Collected data entries
=== Begin Enclosure ===

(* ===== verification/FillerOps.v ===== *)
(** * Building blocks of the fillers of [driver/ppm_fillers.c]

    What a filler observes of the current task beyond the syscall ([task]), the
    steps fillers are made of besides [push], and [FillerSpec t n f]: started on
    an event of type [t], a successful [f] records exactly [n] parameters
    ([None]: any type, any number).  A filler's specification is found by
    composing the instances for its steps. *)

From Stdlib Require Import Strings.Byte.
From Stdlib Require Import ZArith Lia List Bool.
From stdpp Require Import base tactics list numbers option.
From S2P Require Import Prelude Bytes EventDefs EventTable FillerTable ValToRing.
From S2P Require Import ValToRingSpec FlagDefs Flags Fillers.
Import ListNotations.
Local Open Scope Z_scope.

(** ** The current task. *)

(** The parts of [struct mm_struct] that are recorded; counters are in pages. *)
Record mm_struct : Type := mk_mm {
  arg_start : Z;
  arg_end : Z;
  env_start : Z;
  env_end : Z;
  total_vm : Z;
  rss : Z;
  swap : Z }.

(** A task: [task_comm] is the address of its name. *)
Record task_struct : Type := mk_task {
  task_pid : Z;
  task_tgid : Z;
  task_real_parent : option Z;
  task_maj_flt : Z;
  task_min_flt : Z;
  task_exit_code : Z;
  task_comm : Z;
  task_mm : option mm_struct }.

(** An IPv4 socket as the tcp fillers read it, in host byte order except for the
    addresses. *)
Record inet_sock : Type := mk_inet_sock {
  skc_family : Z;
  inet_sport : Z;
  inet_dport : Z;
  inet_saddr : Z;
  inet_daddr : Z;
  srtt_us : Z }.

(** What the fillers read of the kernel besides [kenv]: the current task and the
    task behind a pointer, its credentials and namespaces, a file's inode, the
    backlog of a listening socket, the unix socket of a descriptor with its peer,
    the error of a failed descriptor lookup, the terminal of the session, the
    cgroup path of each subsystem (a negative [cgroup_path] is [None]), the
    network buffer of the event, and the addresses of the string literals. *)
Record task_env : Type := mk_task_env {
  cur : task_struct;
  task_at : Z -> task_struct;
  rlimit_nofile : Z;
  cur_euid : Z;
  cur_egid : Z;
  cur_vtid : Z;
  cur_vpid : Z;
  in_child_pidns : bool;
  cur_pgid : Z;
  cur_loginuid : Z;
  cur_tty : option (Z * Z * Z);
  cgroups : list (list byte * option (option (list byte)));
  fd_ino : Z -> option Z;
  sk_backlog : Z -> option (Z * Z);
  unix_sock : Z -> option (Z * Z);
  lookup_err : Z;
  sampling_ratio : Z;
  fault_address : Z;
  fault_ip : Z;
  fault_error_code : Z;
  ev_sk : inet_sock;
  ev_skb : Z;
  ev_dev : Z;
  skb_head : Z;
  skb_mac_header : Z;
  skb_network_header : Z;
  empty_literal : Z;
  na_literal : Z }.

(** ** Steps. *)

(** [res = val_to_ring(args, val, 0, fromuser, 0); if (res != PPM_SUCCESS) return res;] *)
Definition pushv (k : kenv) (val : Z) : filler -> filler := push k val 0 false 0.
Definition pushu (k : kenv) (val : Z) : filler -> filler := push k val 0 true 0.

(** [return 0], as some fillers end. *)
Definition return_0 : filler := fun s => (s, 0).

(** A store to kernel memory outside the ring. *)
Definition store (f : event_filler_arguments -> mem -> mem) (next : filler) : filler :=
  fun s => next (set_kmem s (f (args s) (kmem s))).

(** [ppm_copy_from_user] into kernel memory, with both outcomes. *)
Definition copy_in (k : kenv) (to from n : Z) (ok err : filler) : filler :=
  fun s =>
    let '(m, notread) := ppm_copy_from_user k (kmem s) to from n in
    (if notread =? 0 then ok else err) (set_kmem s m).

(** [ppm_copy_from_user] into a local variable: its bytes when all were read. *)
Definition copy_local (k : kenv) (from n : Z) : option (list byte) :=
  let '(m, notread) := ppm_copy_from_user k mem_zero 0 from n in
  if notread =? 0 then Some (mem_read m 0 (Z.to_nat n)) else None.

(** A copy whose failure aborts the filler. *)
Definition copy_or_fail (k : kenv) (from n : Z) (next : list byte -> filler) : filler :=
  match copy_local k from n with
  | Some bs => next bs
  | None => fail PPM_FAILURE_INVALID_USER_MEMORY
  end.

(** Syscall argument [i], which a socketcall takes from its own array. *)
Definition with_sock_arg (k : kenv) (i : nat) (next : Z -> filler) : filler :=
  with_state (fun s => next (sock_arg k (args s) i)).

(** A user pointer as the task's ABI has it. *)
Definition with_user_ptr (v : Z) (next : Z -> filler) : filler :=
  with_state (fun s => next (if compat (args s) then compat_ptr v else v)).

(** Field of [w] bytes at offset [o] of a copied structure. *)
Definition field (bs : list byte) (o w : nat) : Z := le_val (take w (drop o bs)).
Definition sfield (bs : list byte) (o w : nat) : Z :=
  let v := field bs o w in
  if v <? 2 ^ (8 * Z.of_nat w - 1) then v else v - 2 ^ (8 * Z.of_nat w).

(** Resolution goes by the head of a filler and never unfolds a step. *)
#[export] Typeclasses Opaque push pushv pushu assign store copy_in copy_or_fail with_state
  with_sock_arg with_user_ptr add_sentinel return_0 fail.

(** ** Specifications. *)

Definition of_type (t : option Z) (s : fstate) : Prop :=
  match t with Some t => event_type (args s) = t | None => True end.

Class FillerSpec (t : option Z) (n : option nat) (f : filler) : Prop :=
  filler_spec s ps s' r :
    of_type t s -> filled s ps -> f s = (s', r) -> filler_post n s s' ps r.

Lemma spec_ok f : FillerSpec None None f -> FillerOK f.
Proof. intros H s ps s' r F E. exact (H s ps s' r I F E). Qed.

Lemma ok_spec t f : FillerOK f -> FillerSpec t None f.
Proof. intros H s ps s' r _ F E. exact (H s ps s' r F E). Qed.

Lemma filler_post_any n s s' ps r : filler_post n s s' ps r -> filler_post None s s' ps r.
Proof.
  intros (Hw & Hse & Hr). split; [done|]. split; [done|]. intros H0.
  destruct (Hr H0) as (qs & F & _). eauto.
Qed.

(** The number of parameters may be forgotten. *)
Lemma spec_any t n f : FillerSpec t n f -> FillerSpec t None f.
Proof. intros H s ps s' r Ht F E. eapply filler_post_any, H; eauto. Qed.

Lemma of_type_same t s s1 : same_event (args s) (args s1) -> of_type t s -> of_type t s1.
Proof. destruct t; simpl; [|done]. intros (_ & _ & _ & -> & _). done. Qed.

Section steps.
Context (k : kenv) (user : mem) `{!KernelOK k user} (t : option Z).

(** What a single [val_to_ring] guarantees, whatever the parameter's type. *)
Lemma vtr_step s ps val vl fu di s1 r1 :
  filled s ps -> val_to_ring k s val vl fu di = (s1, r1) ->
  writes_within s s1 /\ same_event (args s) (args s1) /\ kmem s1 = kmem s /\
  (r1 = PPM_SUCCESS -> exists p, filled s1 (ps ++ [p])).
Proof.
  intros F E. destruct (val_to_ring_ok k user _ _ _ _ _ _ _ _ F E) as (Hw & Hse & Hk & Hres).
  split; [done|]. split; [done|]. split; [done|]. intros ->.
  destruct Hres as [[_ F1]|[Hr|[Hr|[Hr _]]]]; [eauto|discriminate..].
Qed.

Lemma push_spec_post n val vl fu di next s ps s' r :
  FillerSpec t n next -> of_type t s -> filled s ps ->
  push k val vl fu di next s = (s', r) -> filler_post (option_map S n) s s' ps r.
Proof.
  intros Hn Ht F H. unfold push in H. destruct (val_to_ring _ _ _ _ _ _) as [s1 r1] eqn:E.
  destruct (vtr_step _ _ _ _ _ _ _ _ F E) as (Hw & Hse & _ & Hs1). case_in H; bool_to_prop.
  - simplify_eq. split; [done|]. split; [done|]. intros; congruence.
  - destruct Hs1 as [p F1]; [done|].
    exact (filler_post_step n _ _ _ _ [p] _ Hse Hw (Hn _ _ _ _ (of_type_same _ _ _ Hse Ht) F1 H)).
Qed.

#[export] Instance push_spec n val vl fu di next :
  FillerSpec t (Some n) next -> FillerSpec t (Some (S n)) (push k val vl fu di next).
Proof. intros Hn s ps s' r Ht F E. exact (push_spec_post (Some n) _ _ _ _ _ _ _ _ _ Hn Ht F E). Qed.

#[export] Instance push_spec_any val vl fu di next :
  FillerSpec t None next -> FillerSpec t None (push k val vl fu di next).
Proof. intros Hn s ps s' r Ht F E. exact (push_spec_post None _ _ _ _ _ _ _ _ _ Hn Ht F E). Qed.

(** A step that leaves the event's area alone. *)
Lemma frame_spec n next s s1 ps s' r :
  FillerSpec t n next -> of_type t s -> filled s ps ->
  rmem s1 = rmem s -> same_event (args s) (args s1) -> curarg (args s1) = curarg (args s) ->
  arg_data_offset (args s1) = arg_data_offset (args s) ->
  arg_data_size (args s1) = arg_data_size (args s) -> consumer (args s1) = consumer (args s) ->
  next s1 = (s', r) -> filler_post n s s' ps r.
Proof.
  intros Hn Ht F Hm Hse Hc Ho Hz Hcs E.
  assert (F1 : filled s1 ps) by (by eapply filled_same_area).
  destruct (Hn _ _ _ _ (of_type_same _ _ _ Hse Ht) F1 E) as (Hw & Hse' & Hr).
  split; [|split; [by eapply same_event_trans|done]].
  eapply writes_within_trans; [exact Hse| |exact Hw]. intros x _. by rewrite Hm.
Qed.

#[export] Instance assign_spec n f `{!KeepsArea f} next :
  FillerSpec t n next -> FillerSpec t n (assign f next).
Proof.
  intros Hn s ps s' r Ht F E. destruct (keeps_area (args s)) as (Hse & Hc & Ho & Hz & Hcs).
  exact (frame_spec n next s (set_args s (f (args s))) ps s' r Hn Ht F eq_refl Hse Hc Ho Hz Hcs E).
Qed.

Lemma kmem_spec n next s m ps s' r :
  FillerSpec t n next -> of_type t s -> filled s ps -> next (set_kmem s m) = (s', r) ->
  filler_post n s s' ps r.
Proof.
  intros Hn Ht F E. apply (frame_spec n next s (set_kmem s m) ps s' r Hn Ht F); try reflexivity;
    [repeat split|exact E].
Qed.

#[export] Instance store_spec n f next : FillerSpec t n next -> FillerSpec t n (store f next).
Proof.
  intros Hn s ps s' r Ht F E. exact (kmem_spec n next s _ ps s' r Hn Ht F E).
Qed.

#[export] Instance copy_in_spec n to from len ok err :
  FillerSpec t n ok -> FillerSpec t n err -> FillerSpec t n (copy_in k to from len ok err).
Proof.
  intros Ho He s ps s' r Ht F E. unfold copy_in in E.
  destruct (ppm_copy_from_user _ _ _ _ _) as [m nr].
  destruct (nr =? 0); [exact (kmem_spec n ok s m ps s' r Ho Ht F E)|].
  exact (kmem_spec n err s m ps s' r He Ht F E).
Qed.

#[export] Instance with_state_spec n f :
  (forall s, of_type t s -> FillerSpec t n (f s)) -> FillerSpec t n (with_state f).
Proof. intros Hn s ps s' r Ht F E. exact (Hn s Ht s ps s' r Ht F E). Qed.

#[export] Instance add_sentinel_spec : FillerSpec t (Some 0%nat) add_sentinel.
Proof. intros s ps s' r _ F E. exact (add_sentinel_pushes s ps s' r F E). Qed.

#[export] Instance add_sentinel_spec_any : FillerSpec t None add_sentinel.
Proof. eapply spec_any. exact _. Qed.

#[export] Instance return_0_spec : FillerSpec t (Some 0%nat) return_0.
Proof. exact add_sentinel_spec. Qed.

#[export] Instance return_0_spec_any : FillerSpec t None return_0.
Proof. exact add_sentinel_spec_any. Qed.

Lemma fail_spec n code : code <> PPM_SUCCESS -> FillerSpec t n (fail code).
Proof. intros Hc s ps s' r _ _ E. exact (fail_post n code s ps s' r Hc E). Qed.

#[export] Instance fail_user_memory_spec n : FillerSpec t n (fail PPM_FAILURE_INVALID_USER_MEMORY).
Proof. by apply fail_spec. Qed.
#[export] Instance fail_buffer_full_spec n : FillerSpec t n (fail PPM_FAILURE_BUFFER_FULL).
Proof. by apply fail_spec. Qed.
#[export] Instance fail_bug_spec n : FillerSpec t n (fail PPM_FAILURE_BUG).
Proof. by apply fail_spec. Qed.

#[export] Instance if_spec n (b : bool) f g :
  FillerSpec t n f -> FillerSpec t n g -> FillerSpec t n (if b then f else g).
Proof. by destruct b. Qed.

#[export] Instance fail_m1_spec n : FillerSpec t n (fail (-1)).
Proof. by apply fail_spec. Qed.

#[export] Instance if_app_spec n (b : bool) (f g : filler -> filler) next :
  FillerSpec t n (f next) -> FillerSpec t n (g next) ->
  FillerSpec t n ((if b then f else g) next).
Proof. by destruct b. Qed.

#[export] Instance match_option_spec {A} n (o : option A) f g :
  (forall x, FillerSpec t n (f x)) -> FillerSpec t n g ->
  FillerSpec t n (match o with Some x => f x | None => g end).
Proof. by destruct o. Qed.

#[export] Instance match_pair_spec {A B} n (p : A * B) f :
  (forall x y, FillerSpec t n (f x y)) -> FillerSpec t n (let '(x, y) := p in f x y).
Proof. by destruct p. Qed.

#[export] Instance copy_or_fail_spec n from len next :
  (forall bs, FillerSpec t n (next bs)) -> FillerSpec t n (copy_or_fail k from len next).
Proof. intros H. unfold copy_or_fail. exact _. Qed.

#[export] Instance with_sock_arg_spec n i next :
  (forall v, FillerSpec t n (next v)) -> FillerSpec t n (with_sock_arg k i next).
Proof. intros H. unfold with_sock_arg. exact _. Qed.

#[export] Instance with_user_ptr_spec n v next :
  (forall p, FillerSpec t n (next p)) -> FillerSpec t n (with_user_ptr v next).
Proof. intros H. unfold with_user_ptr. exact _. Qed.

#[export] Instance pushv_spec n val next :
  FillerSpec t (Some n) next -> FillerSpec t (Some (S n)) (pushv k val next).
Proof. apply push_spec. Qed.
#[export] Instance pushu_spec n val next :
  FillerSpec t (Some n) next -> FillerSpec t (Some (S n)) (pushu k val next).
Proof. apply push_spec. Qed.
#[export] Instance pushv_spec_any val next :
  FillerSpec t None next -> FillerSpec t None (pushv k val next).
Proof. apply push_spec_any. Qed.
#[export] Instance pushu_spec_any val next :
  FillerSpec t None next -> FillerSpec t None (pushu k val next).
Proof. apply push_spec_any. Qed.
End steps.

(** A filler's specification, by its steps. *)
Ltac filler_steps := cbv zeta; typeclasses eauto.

=== End Enclosure ===

### EXERCISE INSTRUCTIONS
Above are the records; copy each line from them that includes the string "store".

### RESPONSE
(** A store to kernel memory outside the ring. *)
Definition store (f : event_filler_arguments -> mem -> mem) (next : filler) : filler :=
#[export] Typeclasses Opaque push pushv pushu assign store copy_in copy_or_fail with_state
#[export] Instance store_spec n f next : FillerSpec t n next -> FillerSpec t n (store f next).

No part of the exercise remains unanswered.